Uwe, is that supposed to be a 1940's era Manhattan skyline? Wow, you guys were optimistic!
Bordering on the belief in the supernatural more like! Yes, there were plans to bomb New York (there is even a claim that one of the Junker 390s made it to New York and back on a secret test flight and there was a confirmed test flight to Cape Town, SA, and back), even with a nuclear bomb or some bio-warfare "
Vergeltungswaffe". I don't believe though that even with the Nazis there could have been someone who believed that the US' economic might could be bombed into submission, but a painful counterstrike was deemed possible to then force the US to the cease fire bargaining table. Frankly, that was pie in the skies and ignored how the US acts under such circumstances. The Japanese bombed Pearl Harbor too to bring the US to the negotiation table to accept Japan's desired influence in Asia, crippling the Pacific Fleet was deemed as a demonstration "we little yellow men can show you white colonialists where it is at, better talk to us and take us serious", well, we all know how the US reacted to that. Couple of years later the little yellow men had graciously served for nuclear testing and were taking bows on the deck of a US ship signing capitulation papers.
The Third Reich's initial
Blitzkrieg successes, unorthodox tactics and modern to futurist weapons tend to overshadow that, at its core, the
Wehrmachtsheer was an old-fashioned land army with
Marine and
Luftwaffe relegated to tactical support.

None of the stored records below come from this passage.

(** What is left waits for more bytes, unless the receiver gave up. *)
Lemma rx_left buf :
  gave_up (rx buf).1 = false -> rx_step (rx buf).2 = RxWait.
Proof.
  induction buf as [buf IH] using rx_ind. rewrite rx_unfold.
  destruct (rx_step buf) as [| |ev rest] eqn:E; cbn [fst snd gave_up existsb is_oversize orb]; [done..|].
  rewrite (rx_step_go _ _ _ E). cbn [orb]. by eapply IH.
Qed.

Lemma rx_wait_bound buf :
  rx_step buf = RxWait -> Z.of_nat (length buf) < 18 + MAX_PAYLOAD_SIZE.
Proof.
  unfold rx_step. destruct (Nat.ltb_spec (length buf) 18) as [|L]; [unfold MAX_PAYLOAD_SIZE; lia|].
  destruct (negb _); [done|].
  destruct (Z.gtb_spec (be_value (sub 4 4 buf)) MAX_PAYLOAD_SIZE) as [|M]; [done|]. cbn zeta.
  unfold MAX_PAYLOAD_SIZE in *.
  destruct (Nat.ltb_spec (length buf) (18 + Z.to_nat (be_value (sub 4 4 buf)))); [lia | done].
Qed.

(** *** A whole frame at the head *)

Lemma frame_step f rest :
  wf_frame f -> Z.of_nat (length (payload f)) <= MAX_PAYLOAD_SIZE ->
  rx_step (frame_layout f ++ rest) = RxGo (EvFrame (received f)) rest.
Proof.
  intros Wf L. pose proof (length_frame_layout f) as LL. unfold MAX_PAYLOAD_SIZE in L.
  destruct (frame_layout_fields f rest) as (E0 & E4 & _).
  unfold rx_step. rewrite length_app, E0, E4.
  rewrite (proj2 (Nat.ltb_ge _ 18)) by lia. 
  rewrite !be_value_be_bytes4 by (done || lia). rewrite Z.eqb_refl. cbn [negb].
  unfold MAX_PAYLOAD_SIZE. replace (_ >? 65536) with false by lia. cbn zeta. rewrite Nat2Z.id.
  rewrite (proj2 (Nat.ltb_ge _ (18 + _))) by lia.
  rewrite take_app_exact, drop_app_exact by lia.
  rewrite <- (app_nil_r (frame_layout f)), frame_check_layout by (done || (unfold MAX_PAYLOAD_SIZE; lia)).
  done.
Qed.

Lemma rx_frame f rest :
  wf_frame f -> Z.of_nat (length (payload f)) <= MAX_PAYLOAD_SIZE ->
  rx (frame_layout f ++ rest) = (EvFrame (received f) :: (rx rest).1, (rx rest).2).
Proof. intros Wf L. by rewrite rx_unfold, frame_step. Qed.

(** Noise before [tail]: the magic number starts at no byte of [g]. *)
Definition no_magic (g tail : list byte) : Prop :=
  forall i, (i < length g)%nat -> sub i 4 (g ++ tail) <> be_bytes 4 FRAME_MAGIC.

Lemma rx_noise g tail :
  no_magic g tail -> (18 <= length tail)%nat ->
  rx (g ++ tail) = (replicate (length g) EvNoise ++ (rx tail).1, (rx tail).2).
Proof.
  induction g as [|b g IH]; intros N L.
  { cbn [app length replicate]. by destruct (rx tail). }
  assert (N' : no_magic g tail).
  { intros i Hi. specialize (N (Datatypes.S i) ltac:(cbn; lia)). exact N. }
  rewrite rx_unfold. unfold rx_step. 
  rewrite (proj2 (Nat.ltb_ge _ 18)) by len.
  assert (M : be_value (sub 0 4 ((b :: g) ++ tail)) <> FRAME_MAGIC).
  { intros E. apply (N 0%nat); [cbn; lia|]. apply be_value_inj.
    - rewrite length_sub, length_be_bytes by len. done.
    - rewrite E, be_value_be_bytes4; done. }
  rewrite (proj2 (Z.eqb_neq _ _) M). cbn [negb].
  change (drop 1 ((b :: g) ++ tail)) with (g ++ tail). by rewrite (IH N' L).
Qed.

Send in the midrange-bombers and
Stukas, send in the tanks, conquer with the army units. Job done,
jawohl! Next bordering country please. There was not even the faintest concept of a strategic navy (U-Boats excepted, they were comparatively cheap and quick to produce; building the super-battleships Bismarck - sunk by a WW I biplane - and the Tirpitz without a fleet to embed them in was a huge material waste, the lack of German aircraft carriers unfogiveable for any meaningful naval operation) or a strategic airforce like the US or Great Britain both had. The Wehrmacht was utterly ill-equipped for long-distance wars, laughably so, it couldn't even invade the puny and embargo-starved British Isles (while the Allies would invade North Africa, Southern Europe and the Atlantic Coast within less than two years!) nor conduct a long range war in North Africa or Russia (once German troops were at the outskirts of Moscow and supply lines overstretched), much less bring war to the US. Great military Allied achievements such as D-Day or the reconquest of the Pacific could not be replicated by the
Wehrmacht because it hadn't been created and honed for those types of military operations.
All that
Wunderwaffen mythology is just a small aspect of that. Wartime Germany simply did not have the resources and time to ever create a meaningful fleet of Arado delta wing jet bombers to sweep over Manhattan, all technology issues aside. And even if it had done so, that wouldn't have stopped the production of myriads of Liberty ships and B-17s. Except in bad sci-fi B movies, the US was and is inconquerable.